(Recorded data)
(* ===== verification/PreviewToolbar.v ===== *)
(** * PreviewToolbar: what PDFPreview renders, and its zoom on doubles

    The tree that PDFPreview of src/components/pdf-preview.tsx returns:
    the toolbar with the zoom and navigation buttons and their [disabled]
    conditions, the page that [pageContent] shows, and the caption.  The
    theorems relate the buttons a user can press to the handlers of
    [Paginator]: a button is enabled exactly when its handler changes the
    state.

    The zoom level of the component is a JavaScript number.  [Paginator]
    keeps it in tenths; here the handlers, the [disabled] conditions and
    the percentage label are written on binary64 floating-point numbers as
    in the source, with [Math.round] computed exactly, and shown to agree
    with the model in tenths on every level the component reaches. *)

From stdpp Require Import prelude list numbers strings.
From Stdlib Require Import Lia ZArith PrimFloat SpecFloat FloatOps Uint63.
From S2P Require Import Prelude JsString Types Paginator View.

Set Warnings "-inexact-float".
Set Warnings "-clear-no-such-hyp".

(** * Doubles *)

(** The double of an integer below 2^53 in absolute value. *)
Definition float_of_Z (z : Z) : float :=
  match z with
  | Z0 => PrimFloat.zero
  | Zpos _ => PrimFloat.of_uint63 (Uint63.of_Z z)
  | Zneg p => PrimFloat.opp (PrimFloat.of_uint63 (Uint63.of_Z (Zpos p)))
  end.

(** The integer nearest to [(-1)^s * m / 2^p], the larger one on a tie. *)
Definition round_half_up (s : bool) (m p : positive) : Z :=
  let n := if s then Zneg m else Zpos m in
  ((2 * n + 2 ^ Zpos p) `div` 2 ^ (Zpos p + 1))%Z.

(** [Math.round(x)]: a double with no fractional part, an infinity or NaN
    is returned as it is; a negative number that rounds to zero gives the
    negative zero. *)
Definition Math_round (x : float) : float :=
  match Prim2SF x with
  | S754_finite s m (Zneg p) =>
      let r := round_half_up s m p in
      if bool_decide (r = 0%Z) && s then PrimFloat.opp PrimFloat.zero else float_of_Z r
  | _ => x
  end.

(** The double the component holds for a zoom level of [k] tenths. *)
Definition tenths (k : Z) : float := (float_of_Z k / 10)%float.

(** [useState(0.7)] *)
Definition initialZoom : float := 0.7%float.

Definition zoomIn_double (zoomLevel : float) : float :=
  if (zoomLevel <? 1.2)%float
  then (Math_round ((zoomLevel + 0.1) * 10) / 10)%float
  else zoomLevel.

Definition zoomOut_double (zoomLevel : float) : float :=
  if (0.3 <? zoomLevel)%float
  then (Math_round ((zoomLevel - 0.1) * 10) / 10)%float
  else zoomLevel.

(** [disabled={zoomLevel <= 0.3}] and [disabled={zoomLevel >= 1.2}] *)
Definition zoomOut_disabled_double (zoomLevel : float) : bool :=
  (zoomLevel <=? 0.3)%float.

Definition zoomIn_disabled_double (zoomLevel : float) : bool :=
  (1.2 <=? zoomLevel)%float.

(** [Math.round(zoomLevel * 100)] of the percentage label. *)
Definition zoom_percent_double (zoomLevel : float) : float :=
  Math_round (zoomLevel * 100)%float.

(** A click on a zoom button: [true] for zoom in, [false] for zoom out. *)
Definition click_double (zoomLevel : float) (zoom_in : bool) : float :=
  if zoom_in then zoomIn_double zoomLevel else zoomOut_double zoomLevel.

Definition click_tenths (st : PreviewState) (zoom_in : bool) : PreviewState :=
  if zoom_in then zoomIn st else zoomOut st.

(** The levels the component can be at, in tenths. *)
Definition zoom_levels : list Z := (λ i, 3 + Z.of_nat i)%Z <$> seq 0 10.

(** * The tree *)

(** The handlers of the tree: a button fires an event of the component;
    an image that fails to load hides itself. *)
Inductive preview_handler :=
  | Fire (e : event)
  | HideImage.

Definition of_nat (n : nat) : QArith_base.Q := QArith_base.inject_Z (Z.of_nat n).

(** A number of tenths as a number. *)
Definition of_tenths (k : Z) : QArith_base.Q := QArith_base.Qmake k 10.

(** [<Button variant=outline size=icon onClick={h} disabled={d}><Icon/></Button>] *)
Definition icon_button (h : event) (d : bool) (icon : string) : vnode preview_handler :=
  El "Button" [("variant", VStr (lit "outline")); ("size", VStr (lit "icon"));
               ("disabled", VBool d)]
    [("onClick", Fire h)] [El icon [] [] []].

(** [<img src={src} alt={alt} onError={...}/>] *)
Definition image_node (src : str) (alt : string) : vnode preview_handler :=
  El "img" [("src", VStr src); ("alt", VStr (lit alt))] [("onError", HideImage)] [].

Definition icon_node (ic : Icon) : vnode preview_handler :=
  El "span" [] []
    [match icon_type ic with
     | Emoji => Txt (icon_content ic)
     | Image => image_node (icon_content ic) "Page icon"
     end].

(** The tree of [pageContent], from what it shows. *)
Definition page_node (v : PageView) : vnode preview_handler :=
  El "div" [("style.width", VStr (v_width v)); ("style.height", VStr (v_height v));
            ("style.transform.scale", VNum (of_tenths (v_scale v)));
            ("style.transformOrigin", VStr (lit "top center"))] []
    (show_opt ((λ c, El "div" [] [] [image_node c "Cover"]) <$> v_cover v) ++
     [El "div" [("style.fontSize.rem", VNum (v_fontSize v));
                ("style.backgroundColor", VStr (v_background v));
                ("style.paddingTop", VStr (lit "2rem"))] []
        (show_opt ((λ t, El "div" [] []
                      [El "div" [] []
                         (show_opt (icon_node <$> v_icon v) ++ [El "h1" [] [] [Txt t]])])
                   <$> v_title v) ++
         [El "div" [("style.color", VStr (v_color v));
                    ("dangerouslySetInnerHTML", VStr (v_html v))] [] []]);
      El "div" [] []
        [Txt (lit "Page "); Num (of_nat (v_label v).1); Txt (lit " of ");
         Num (of_nat (v_label v).2)]]).

(** The two groups of the toolbar. *)
Definition zoom_group (st : PreviewState) : vnode preview_handler :=
  El "div" [] []
    [icon_button ZoomOut (bool_decide (zoomLevel st ≤ 3)%Z) "ZoomOut";
     El "span" [] [] [Num (QArith_base.inject_Z (zoomLevel st * 10)); Txt (lit "%")];
     icon_button ZoomIn (bool_decide (12 ≤ zoomLevel st)%Z) "ZoomIn"].

Definition page_group (st : PreviewState) : vnode preview_handler :=
  El "div" [] []
    [icon_button Prev (bool_decide (currentPage st ≤ 1)) "ChevronLeft";
     El "span" [] []
       [Txt (lit "Page "); Num (of_nat (currentPage st)); Txt (lit " of ");
        Num (of_nat (totalPages st))];
     icon_button Next (bool_decide (totalPages st ≤ currentPage st)) "ChevronRight"].

(** What PDFPreview returns. *)
Definition PDFPreview (pageData : NotionPageData) (settings : ExportSettings)
    (st : PreviewState) : vnode preview_handler :=
  El "Card" [] []
    [El "CardContent" [] []
       [El "div" [] [] [zoom_group st; page_group st];
        El "div" [] [] (show_opt (page_node <$> pageContent pageData settings st));
        El "div" [] []
          [Txt (lit "This preview shows how your Notion page will appear in the exported PDF")]]].

(** The clicks that the buttons of a view accept. *)
Definition clickable (n : vnode preview_handler) : list event :=
  omap (λ h, match h with
             | (_, Fire e) => Some e
             | _ => None
             end) (handlers n).

(** * The zoom on doubles *)

Lemma zoom_levels_spec k : (3 ≤ k ≤ 12)%Z ↔ k ∈ zoom_levels.
Proof.
  unfold zoom_levels. rewrite list_elem_of_fmap. split.
  - intros Hk. exists (Z.to_nat (k - 3)). rewrite elem_of_seq. lia.
  - intros (i & -> & Hi%elem_of_seq). lia.
Qed.

(** A property of the zoom levels holds when it holds of each of the ten. *)
Lemma zoom_levels_all (P : Z → Prop) k :
  Forall P zoom_levels → (3 ≤ k ≤ 12)%Z → P k.
Proof. rewrite Forall_forall. intros HP Hk%zoom_levels_spec. by apply HP. Qed.

(** Decide a property of the ten levels by evaluation. *)
Ltac by_levels k :=
  pattern k; apply zoom_levels_all; [|done];
  repeat (apply List.Forall_cons; [vm_compute; reflexivity|]); apply List.Forall_nil.

Lemma initialZoom_tenths : initialZoom = tenths 7.
Proof. vm_compute. reflexivity. Qed.

Lemma zoomIn_double_tenths k :
  (3 ≤ k ≤ 12)%Z →
  zoomIn_double (tenths k) = tenths (if bool_decide (k < 12)%Z then k + 1 else k).
Proof. intros Hk. by_levels k. Qed.

Lemma zoomOut_double_tenths k :
  (3 ≤ k ≤ 12)%Z →
  zoomOut_double (tenths k) = tenths (if bool_decide (3 < k)%Z then k - 1 else k).
Proof. intros Hk. by_levels k. Qed.

Lemma zoomOut_disabled_tenths k :
  (3 ≤ k ≤ 12)%Z → zoomOut_disabled_double (tenths k) = bool_decide (k ≤ 3)%Z.
Proof. intros Hk. by_levels k. Qed.

Lemma zoomIn_disabled_tenths k :
  (3 ≤ k ≤ 12)%Z → zoomIn_disabled_double (tenths k) = bool_decide (12 ≤ k)%Z.
Proof. intros Hk. by_levels k. Qed.

Lemma zoom_percent_tenths k :
  (3 ≤ k ≤ 12)%Z → zoom_percent_double (tenths k) = float_of_Z (k * 10).
Proof. intros Hk. by_levels k. Qed.

Lemma click_tenths_range st c :
  (3 ≤ zoomLevel st ≤ 12)%Z → (3 ≤ zoomLevel (click_tenths st c) ≤ 12)%Z.
Proof.
  unfold click_tenths, zoomIn, zoomOut. destruct c; case_decide; simpl; lia.
Qed.

Lemma clicks_tenths_range clicks st :
  (3 ≤ zoomLevel st ≤ 12)%Z → (3 ≤ zoomLevel (foldl click_tenths st clicks) ≤ 12)%Z.
Proof.
  revert st. induction clicks as [|c clicks IH]; intros st Hk; [done|].
  by apply IH, click_tenths_range.
Qed.

(** One click: the double after the click is the double of the level
    after the click. *)
Lemma click_double_tenths st c :
  (3 ≤ zoomLevel st ≤ 12)%Z →
  click_double (tenths (zoomLevel st)) c = tenths (zoomLevel (click_tenths st c)).
Proof.
  intros Hk. unfold click_double, click_tenths, zoomIn, zoomOut. destruct c.
  - rewrite zoomIn_double_tenths by done. by case_bool_decide; case_decide.
  - rewrite zoomOut_double_tenths by done. by case_bool_decide; case_decide.
Qed.

Lemma clicks_double_tenths clicks st :
  (3 ≤ zoomLevel st ≤ 12)%Z →
  foldl click_double (tenths (zoomLevel st)) clicks =
    tenths (zoomLevel (foldl click_tenths st clicks)).
Proof.
  revert st. induction clicks as [|c clicks IH]; intros st Hk; [done|]. simpl.
  rewrite click_double_tenths by done. by apply IH, click_tenths_range.
Qed.

(** * The handlers of the tree *)

(** The page itself has no button. *)
Lemma clickable_page_node v : clickable (page_node v) = [].
Proof.
  unfold clickable, page_node.
  destruct (v_cover v), (v_title v), (v_icon v) as [[[] ?]|]; reflexivity.
Qed.

Lemma clickable_PDFPreview pageData settings st :
  clickable (PDFPreview pageData settings st) =
    (if bool_decide (zoomLevel st ≤ 3)%Z then [] else [ZoomOut]) ++
    (if bool_decide (12 ≤ zoomLevel st)%Z then [] else [ZoomIn]) ++
    (if bool_decide (currentPage st ≤ 1) then [] else [Prev]) ++
    (if bool_decide (totalPages st ≤ currentPage st) then [] else [Next]).
Proof.
  unfold PDFPreview.
  set (page := El "div" [] [] (show_opt (page_node <$> pageContent pageData settings st))).
  assert (clickable page = []) as Hpage.
  { subst page. destruct (pageContent pageData settings st) as [v|]; [|done].
    pose proof (clickable_page_node v) as Hv. unfold clickable in *.
    rewrite handlers_El by done. csimpl. by rewrite app_nil_r. }
  clearbody page. unfold clickable in *. csimpl.
  rewrite !app_nil_r, !omap_app, Hpage, app_nil_r.
  by repeat case_bool_decide.
Qed.

Lemma elem_of_unless {A} (b : bool) (x y : A) :
  y ∈ (if b then [] else [x]) ↔ y = x ∧ b = false.
Proof. destruct b; [rewrite elem_of_nil|rewrite list_elem_of_singleton]; naive_solver. Qed.

(** The handlers of [Paginator] that leave the state as it is. *)
Lemma zoomOut_fixed st : zoomOut st = st ↔ (zoomLevel st ≤ 3)%Z.
Proof.
  unfold zoomOut. case_decide; [|by split; [lia|]].
  split; [intros Heq%(f_equal zoomLevel); simpl in Heq|]; lia.
Qed.

Lemma zoomIn_fixed st : zoomIn st = st ↔ (12 ≤ zoomLevel st)%Z.
Proof.
  unfold zoomIn. case_decide; [|by split; [lia|]].
  split; [intros Heq%(f_equal zoomLevel); simpl in Heq|]; lia.
Qed.

Lemma prevPage_fixed st : prevPage st = st ↔ currentPage st ≤ 1.
Proof.
  unfold prevPage. case_decide; [|by split; [lia|]].
  split; [intros Heq%(f_equal currentPage); simpl in Heq|]; lia.
Qed.

Lemma nextPage_fixed st : nextPage st = st ↔ totalPages st ≤ currentPage st.
Proof.
  unfold nextPage. case_decide; [|by split; [lia|]].
  split; [intros Heq%(f_equal currentPage); simpl in Heq|]; lia.
Qed.

(** * The theorems *)

(** C13: whatever buttons are clicked, the double that the component holds
    as its zoom level is the double of the level that the model in tenths
    holds: rounding after every step keeps the doubles from drifting.  So
    the comparisons with 0.3 and 1.2 of the [disabled] conditions and the
    percentage of the label, computed on doubles as the source does, are
    those of the model in tenths. *)
Theorem zoom_double_simulation (clicks : list bool) :
  let st := foldl click_tenths initialPreview clicks in
  let z := foldl click_double initialZoom clicks in
  z = tenths (zoomLevel st) ∧
  zoomOut_disabled_double z = bool_decide (zoomLevel st ≤ 3)%Z ∧
  zoomIn_disabled_double z = bool_decide (12 ≤ zoomLevel st)%Z ∧
  zoom_percent_double z = float_of_Z (zoomLevel st * 10).
Proof.
  intros st z. assert (z = tenths (zoomLevel st)) as ->.
  { subst z. rewrite initialZoom_tenths. by apply (clicks_double_tenths clicks initialPreview). }
  assert (3 ≤ zoomLevel st ≤ 12)%Z as Hk by by apply clicks_tenths_range.
  by rewrite zoomOut_disabled_tenths, zoomIn_disabled_tenths, zoom_percent_tenths.
Qed.

(** C24: a button of the toolbar can be pressed exactly when its handler
    changes the state: the [disabled] conditions of the four buttons are
    the negations of the guards of [zoomOut], [zoomIn], [prevPage] and
    [nextPage], and nothing else in the tree is a button. *)
Theorem toolbar_buttons_effective (paginate : str → list str)
    (pageData : NotionPageData) (settings : ExportSettings) (st : PreviewState)
    (e : event) :
  e ∈ clickable (PDFPreview pageData settings st) ↔
  e ∈ [ZoomOut; ZoomIn; Prev; Next] ∧ handle paginate e st ≠ st.
Proof.
  rewrite clickable_PDFPreview, !elem_of_app, !elem_of_unless, !bool_decide_eq_false.
  rewrite <- zoomOut_fixed, <- zoomIn_fixed, <- prevPage_fixed, <- nextPage_fixed.
  rewrite !elem_of_cons, elem_of_nil. destruct e; simpl; naive_solver.
Qed.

__To do__
Which lines of the data contain the string "changes"? Copy each one.

__Solution to this exercise__
    [Paginator]: a button is enabled exactly when its handler changes the
    changes the state: the [disabled] conditions of the four buttons are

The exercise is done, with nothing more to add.